Primo di quattro fratelli. In famiglia si lavorava la terra e si allevavano vacche. Partito soldato nel '37, non tornò più a casa fino al '47.
Aveva scritto un diario, ma poi aveva dovuto disfarsene perché gli avevano detto che se lo avessero trovato quelli della legione straniera, di cui era prigioniero, lo avrebbero fucilato. L'anno prima della sua morte aveva cominciato a riscriverlo, ma poi, indebolito dalla malattia, si era arreso.
Combatté in Albania, in Grecia, e in Nord Africa. Raccontava spesso l'episodio in cui per primo si lanciò alla conquista di una ponte in Grecia. Episodio che gli valse una medaglia d'argento che conservava gelosamente in una cornice insieme al foglio di assegnazione firmato da Mussolini. Fu catturato dalla legione straniera in Nord Africa nel '43. Raccontava sempre che quando i legionari li catturarono fecero scavare loro una lunga fossa, ordinarono ai "traditori" nordafricani che combattevano insieme agli italiani di allinearsi lungo il bordo della fossa e li fucilarono. Il compagno toscano di mio nonno a quel punto gli domandò: e a noi che ci faranno; e mio nonno rispose: vedi lì? c'è rimasto un pezzo di fossa inutilizzato... Al che il toscano si infuriò: Peppino, tu prendi sempre tutto in burletta! Chissà, forse un po' di quella capacità di scherzare anche su cose molto serie l'ho ereditata da lui.

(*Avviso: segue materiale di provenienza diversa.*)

(* ===== verification/Sockets.v ===== *)
(** * Opening a socket (net.c and the [perf_net_*_opensocket] functions)

    [perf_net_opensocket] chooses the address and calls the transport's function, which
    allocates the socket, makes and sets up a descriptor, and connects it.  Every call that
    fails, other than setting an option of the descriptor, ends the process.  What the system
    and the libraries answer is an argument. *)

From S2P Require Import Prelude Net NetTcp NetUdp NetDot NetDoh.

(** The answers while one socket is opened: whether there is memory, and the objects of
    OpenSSL and nghttp2 can be made; what [socket] returns, whether [bind] succeeds, the flags
    [fcntl] gets, negative when it fails, and whether it sets them; the time, and what [connect]
    does; and what the memory for the payload of a DoH socket holds. *)
Record opening : Type := Opening {
  op_memory : bool; op_libraries : bool; op_fd : Z; op_bind : bool; op_flags : Z; op_setfl : bool;
  op_now : Z; op_connect : conn_res; op_heap : nat → Z;
}.

(** A socket; of a stream also the calls made on its descriptor before [connect]. *)
Inductive net_socket : Type :=
| SockUdp (s : udp) | SockTcp (calls : list udp_call) (s : tcp) | SockDot (calls : list udp_call) (s : dot)
| SockDoh (calls : list udp_call) (s : doh).

(** A stream's descriptor is made and set up as a datagram socket's is, lines 98-134 of
    net_tcp.c. *)
Definition answers_of (a : opening) : udp_answers := UdpAnswers (op_fd a) (op_bind a) (op_flags a) (op_setfl a).
Definition prepare_fd (server local : perf_sockaddr) (bufsize : Z) (a : opening) : run (list udp_call) :=
  s ← udp_opensocket server local bufsize (answers_of a); Done (u_calls s).

(** [perf_net_udp_opensocket], [perf_net_tcp_opensocket], [perf_net_dot_opensocket] and
    [perf_net_doh_opensocket]. *)
Definition open_transport (mode : perf_net_mode) (server local : perf_sockaddr) (bufsize : Z) (a : opening) : run net_socket :=
  if op_memory a then
    match mode with
    | sock_udp => s ← udp_opensocket server local bufsize (answers_of a); Done (SockUdp s)
    | sock_tcp =>
        calls ← prepare_fd server local bufsize a;
        s ← tcp_opensocket (op_fd a) (op_now a) (op_connect a); Done (SockTcp calls s)
    | sock_dot =>
        if op_libraries a then
          calls ← prepare_fd server local bufsize a;
          s ← dot_opensocket (Connecting (op_fd a) (op_now a) (op_connect a)); Done (SockDot calls s)
        else Exit 1
    | sock_doh =>
        if op_libraries a then
          calls ← prepare_fd server local bufsize a;
          s ← doh_opensocket (op_heap a) (Connecting (op_fd a) (op_now a) (op_connect a)); Done (SockDoh calls s)
        else Exit 1
    | _ => Exit 1
    end
  else Exit 1.

(** The whole of [perf_net_opensocket]: the address the socket is bound to, and the socket. *)
Definition opensocket_full (mode : perf_net_mode) (server local : perf_sockaddr) (offset bufsize : Z) (a : opening)
    : run (perf_sockaddr * net_socket) :=
  '(m, tmp) ← perf_net_opensocket mode server local offset;
  s ← open_transport m server tmp bufsize a;
  Done (tmp, s).

(** [sock->num_queries_per_conn(sock, n, timeout)], where the transport has it. *)
Definition limit_per_conn (n timeout : Z) (s : net_socket) : net_socket :=
  match s with
  | SockUdp s => SockUdp s
  | SockTcp calls s => SockTcp calls (tcp_num_queries_per_conn n timeout s)
  | SockDot calls s => SockDot calls (dot_num_queries_per_conn n timeout s)
  | SockDoh calls s => SockDoh calls (doh_num_queries_per_conn n timeout s)
  end.

(** ** What is known of a socket *)

Definition sk_mode (s : net_socket) : perf_net_mode :=
  match s with SockUdp _ => sock_udp | SockTcp _ _ => sock_tcp | SockDot _ _ => sock_dot | SockDoh _ _ => sock_doh end.
Definition sk_fd (s : net_socket) : Z :=
  match s with SockUdp s => u_fd s | SockTcp _ s => fd s | SockDot _ s => d_fd s | SockDoh _ s => h_fd s end.
Definition sk_calls (s : net_socket) : list udp_call :=
  match s with SockUdp s => u_calls s | SockTcp calls _ | SockDot calls _ | SockDoh calls _ => calls end.
(** The limit on the queries of a connection, and its timeout. *)
Definition sk_limit (s : net_socket) : Z * Z :=
  match s with
  | SockUdp _ => (0, 0)%Z
  | SockTcp _ s => (num_queries_per_conn s, nqpc_timeout s)
  | SockDot _ s => (d_num_queries_per_conn s, d_nqpc_timeout s)
  | SockDoh _ s => (q_max (h_nqpc s), q_timeout (h_nqpc s))
  end.
(** Whether the transport has a [num_queries_per_conn] function. *)
Definition has_limit (m : perf_net_mode) : bool := match m with sock_tcp | sock_dot | sock_doh => true | _ => false end.

(** The answers with which a socket can be opened. *)
Definition opens (mode : perf_net_mode) (a : opening) : Prop :=
  op_memory a = true ∧ op_fd a ≠ (-1)%Z ∧ op_bind a = true ∧ (0 ≤ op_flags a)%Z ∧ op_setfl a = true ∧
  (mode = sock_dot ∨ mode = sock_doh → op_libraries a = true) ∧ (mode ≠ sock_udp → op_connect a ≠ ConnFailed).

(** A socket that was opened: bound to its address, and not blocking. *)
Record opened (mode : perf_net_mode) (local : perf_sockaddr) (a : opening) (s : net_socket) : Prop := {
  opened_mode : sk_mode s = mode;
  opened_fd : sk_fd s = op_fd a;
  opened_bound : CallBind local ∈ sk_calls s;
  opened_nonblock : list.last (sk_calls s) = Some (CallSetFlags (Z.lor (op_flags a) O_NONBLOCK));
}.

Lemma udp_open_cases server local bufsize a :
  match udp_opensocket server local bufsize a with
  | Done _ => ua_fd a ≠ (-1)%Z ∧ ua_bind a = true ∧ (0 ≤ ua_flags a)%Z ∧ ua_setfl a = true
  | Exit c => c = 1%Z ∧ ¬ (ua_fd a ≠ (-1)%Z ∧ ua_bind a = true ∧ (0 ≤ ua_flags a)%Z ∧ ua_setfl a = true)
  | _ => False
  end.
Proof.
  unfold udp_opensocket, call. run_unfold. destruct (decide (ua_fd a = -1)%Z); [split; [done|tauto]|].
  destruct (decide (sa_family server = AF_INET6)); destruct (ua_bind a); try (split; [done|intros (_ & ? & _); discriminate]);
    destruct (decide (0 < bufsize)%Z); destruct (decide (ua_flags a < 0)%Z); try (split; [done|lia]);
    destruct (ua_setfl a); try (split; [done|intros (_ & _ & _ & ?); discriminate]); (split_and!; first [done|lia]).
Qed.

Lemma prepare_cases server local bufsize a :
  match prepare_fd server local bufsize a with
  | Done calls =>
      (op_fd a ≠ (-1)%Z ∧ op_bind a = true ∧ (0 ≤ op_flags a)%Z ∧ op_setfl a = true) ∧
      CallBind local ∈ calls ∧ list.last calls = Some (CallSetFlags (Z.lor (op_flags a) O_NONBLOCK))
  | Exit c => c = 1%Z ∧ ¬ (op_fd a ≠ (-1)%Z ∧ op_bind a = true ∧ (0 ≤ op_flags a)%Z ∧ op_setfl a = true)
  | _ => False
  end.
Proof.
  unfold prepare_fd. pose proof (udp_open_cases server local bufsize (answers_of a)) as Hc.
  destruct (udp_opensocket server local bufsize (answers_of a)) as [s| | | |] eqn:E; try done.
  cbn [mbind run_bind]. destruct (udp_open_spec _ _ _ _ _ E) as (_ & _ & Hb & Hl). done.
Qed.

Lemma tcp_open_cases newfd now res :
  newfd ≠ (-1)%Z →
  match tcp_opensocket newfd now res with
  | Done s => res ≠ ConnFailed ∧ fd s = newfd ∧ num_queries_per_conn s = 0%Z ∧ nqpc_timeout s = 0%Z
  | Exit c => c = 1%Z ∧ res = ConnFailed
  | _ => False
  end.
Proof. intros Hf. unfold tcp_opensocket, tcp_connect. run_unfold. rewrite decide_False by done. by destruct res. Qed.

Lemma dot_open_cases newfd now res :
  newfd ≠ (-1)%Z →
  match dot_opensocket (Connecting newfd now res) with
  | Done s => res ≠ ConnFailed ∧ d_fd s = newfd ∧ d_num_queries_per_conn s = 0%Z ∧ d_nqpc_timeout s = 0%Z
  | Exit c => c = 1%Z ∧ res = ConnFailed
  | _ => False
  end.
Proof.
  intros Hf. unfold dot_opensocket, dot_connect. run_unfold. cbn [c_fd c_res]. rewrite decide_False by done.
  by destruct res.
Qed.

Lemma doh_open_cases heap newfd now res :
  newfd ≠ (-1)%Z →
  match doh_opensocket heap (Connecting newfd now res) with
  | Done s => res ≠ ConnFailed ∧ h_fd s = newfd ∧ q_max (h_nqpc s) = 0%Z ∧ q_timeout (h_nqpc s) = 0%Z
  | Exit c => c = 1%Z ∧ res = ConnFailed
  | _ => False
  end.
Proof.
  intros Hf. unfold doh_opensocket, doh_connect. run_unfold. cbn [c_fd c_res]. rewrite decide_False by done.
  by destruct res.
Qed.

(** Opening succeeds exactly when every call that has to succeed does. *)
Lemma open_transport_spec mode server local bufsize a :
  mode ∈ [sock_udp; sock_tcp; sock_dot; sock_doh] →
  match open_transport mode server local bufsize a with
  | Done s => opens mode a ∧ opened mode local a s ∧ sk_limit s = (0, 0)%Z
  | Exit c => c = 1%Z ∧ ¬ opens mode a
  | _ => False
  end.
Proof.
  intros Hm. rewrite !elem_of_cons, elem_of_nil in Hm. unfold open_transport, opens.
  destruct (op_memory a); [|split; [done|by intros []]].
  pose proof (prepare_cases server local bufsize a) as Hp. destruct Hm as [->|[->|[->|[->|[]]]]].
  - unfold prepare_fd in Hp. destruct (udp_opensocket server local bufsize (answers_of a)) as [s| | | |] eqn:E; try done.
    + cbn [mbind run_bind] in *. destruct Hp as (H & Hb & Hl). destruct (udp_open_spec _ _ _ _ _ E) as (Hfd & _).
      split; [|split; [by split|done]]. split_and!; try tauto; try done. by intros [].
    + destruct Hp as [-> Hp]. split; [done|]. tauto.
  - destruct (prepare_fd server local bufsize a) as [calls| | | |]; try done; cbn [mbind run_bind].
    + destruct Hp as (H & Hb & Hl). pose proof (tcp_open_cases (op_fd a) (op_now a) (op_connect a) ltac:(tauto)) as Ho.
      destruct (tcp_opensocket _ _ _) as [s| | | |]; try done; cbn [mbind run_bind].
      * destruct Ho as (Hc & Hfd & L1 & L2). split; [|split; [by split|simpl; by rewrite L1, L2]].
        split_and!; try tauto; try done. by intros [].
      * destruct Ho as [-> ->]. split; [done|]. intros (_ & _ & _ & _ & _ & _ & Hc). by apply Hc.
    + destruct Hp as [-> Hp]. split; [done|]. tauto.
  - destruct (op_libraries a); [|split; [done|]; intros (_ & _ & _ & _ & _ & Hl & _); by specialize (Hl ltac:(auto))].
    destruct (prepare_fd server local bufsize a) as [calls| | | |]; try done; cbn [mbind run_bind].
    + destruct Hp as (H & Hb & Hl). pose proof (dot_open_cases (op_fd a) (op_now a) (op_connect a) ltac:(tauto)) as Ho.
      destruct (dot_opensocket _) as [s| | | |]; try done; cbn [mbind run_bind].
      * destruct Ho as (Hc & Hfd & L1 & L2). split; [|split; [by split|simpl; by rewrite L1, L2]]. split_and!; tauto || done.
      * destruct Ho as [-> ->]. split; [done|]. intros (_ & _ & _ & _ & _ & _ & Hc). by apply Hc.
    + destruct Hp as [-> Hp]. split; [done|]. tauto.
  - destruct (op_libraries a); [|split; [done|]; intros (_ & _ & _ & _ & _ & Hl & _); by specialize (Hl ltac:(auto))].
    destruct (prepare_fd server local bufsize a) as [calls| | | |]; try done; cbn [mbind run_bind].
    + destruct Hp as (H & Hb & Hl).
      pose proof (doh_open_cases (op_heap a) (op_fd a) (op_now a) (op_connect a) ltac:(tauto)) as Ho.
      destruct (doh_opensocket _ _) as [s| | | |]; try done; cbn [mbind run_bind].
      * destruct Ho as (Hc & Hfd & L1 & L2). split; [|split; [by split|simpl; by rewrite L1, L2]]. split_and!; tauto || done.
      * destruct Ho as [-> ->]. split; [done|]. intros (_ & _ & _ & _ & _ & _ & Hc). by apply Hc.
    + destruct Hp as [-> Hp]. split; [done|]. tauto.
Qed.

Lemma limit_opened n timeout mode local a s : opened mode local a s → opened mode local a (limit_per_conn n timeout s).
Proof. by destruct s; intros []. Qed.

Lemma limit_set n timeout s :
  sk_limit s = (0, 0)%Z → sk_limit (limit_per_conn n timeout s) = (if has_limit (sk_mode s) then (n, timeout) else (0, 0)%Z).
Proof. by destruct s. Qed.

(** A socket for which every call succeeds. *)
Definition plain_opening (newfd : Z) : opening := Opening true true newfd true 0 true 0 ConnOk (λ _, 0%Z).

(** Ports in use, and a server that refuses connections, end the process. *)
Example open_failures :
  open_transport sock_udp (perf_sockaddr_fromin [127; 0; 0; 1]%Z 53) (perf_sockaddr_fromin INADDR_ANY 53) 0
    (Opening true true 5 false 0 true 0 ConnOk (λ _, 0%Z)) = Exit 1 ∧
  open_transport sock_tcp (perf_sockaddr_fromin [127; 0; 0; 1]%Z 53) (perf_sockaddr_fromin INADDR_ANY 0) 0
    (Opening true true 5 true 0 true 0 ConnFailed (λ _, 0%Z)) = Exit 1.
Proof. split; reflexivity. Qed.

Successivamente fu dato in custodia agli americani, che lo imbarcarono a Casablanca in un viaggio di diverse settimane alla volta di Nuova York. Lavorò come prigioniero in una tenuta che non ricordo più bene dove si trovasse. Forse in Nebraska.
Fu lì che imparò un po' di inglese. Dice che la mattina venivano svegliati al suono del ritornello: "camon, camon, camon; lescó, lescó, lescó; gedà, gedà, gedà". Anche in questio caso capii in seguito che si trattava di "come on, let's go, get up".
Ci raccontava che si fidanzò con un'americana, Mary, che poi venne nel '47, quando mio nonno era già tornato al paese e si era fidanzato con mia nonna, a cercare di convincerlo a tornare con lei in America.
Purtroppo due dei fratelli di mio nonno non tornarono. Zio Nando, morto nella battaglia di Tobruck, che lasciava una moglie e una figlia; e zio Rutilio morto in un campo di concentramento tedesco.
Nonna Elvira
Prima di due sorelle. Durante la guerra non era ancora fidanzata con mio nonno. Racconta che nel '44 andò più di una volta al muretto delle suore, insieme alla sorella minore, a vedere gli aerei alleati che si scorgevano in lontananza sulla Salaria e che a volte bombardavano. Un giorno, il 14 aprile, quegli aerei non si limitarono a bombardare la Salaria, ma - si narra in seguito ad una soffiata - salirono verso il mio paese per bombardare un deposito di carburante delle truppe tedesche. Mia nonna e mia zia quel giorno fortunatamente non si trovavano sul muretto, ma altre persone erano lì: ci furono diverse decine di vittime civili.

Una volta, mentre mio nonno ci raccontava per l'ennesima volta la storia della fidanzata americana che venne in Italia nel '47 a cercare di convincerlo a tornare con lei, mia nonna disse che fu soprattutto il mio bisnonno a convincere mio nonno a restare, e poi chiosò dicendo: tu per dar retta a tuo padre hai perso tante occasioni nella vita. Ma come!? Dicevo io. Invece di ringraziare il bisnonno o di arrabbiarti con mio nonno!?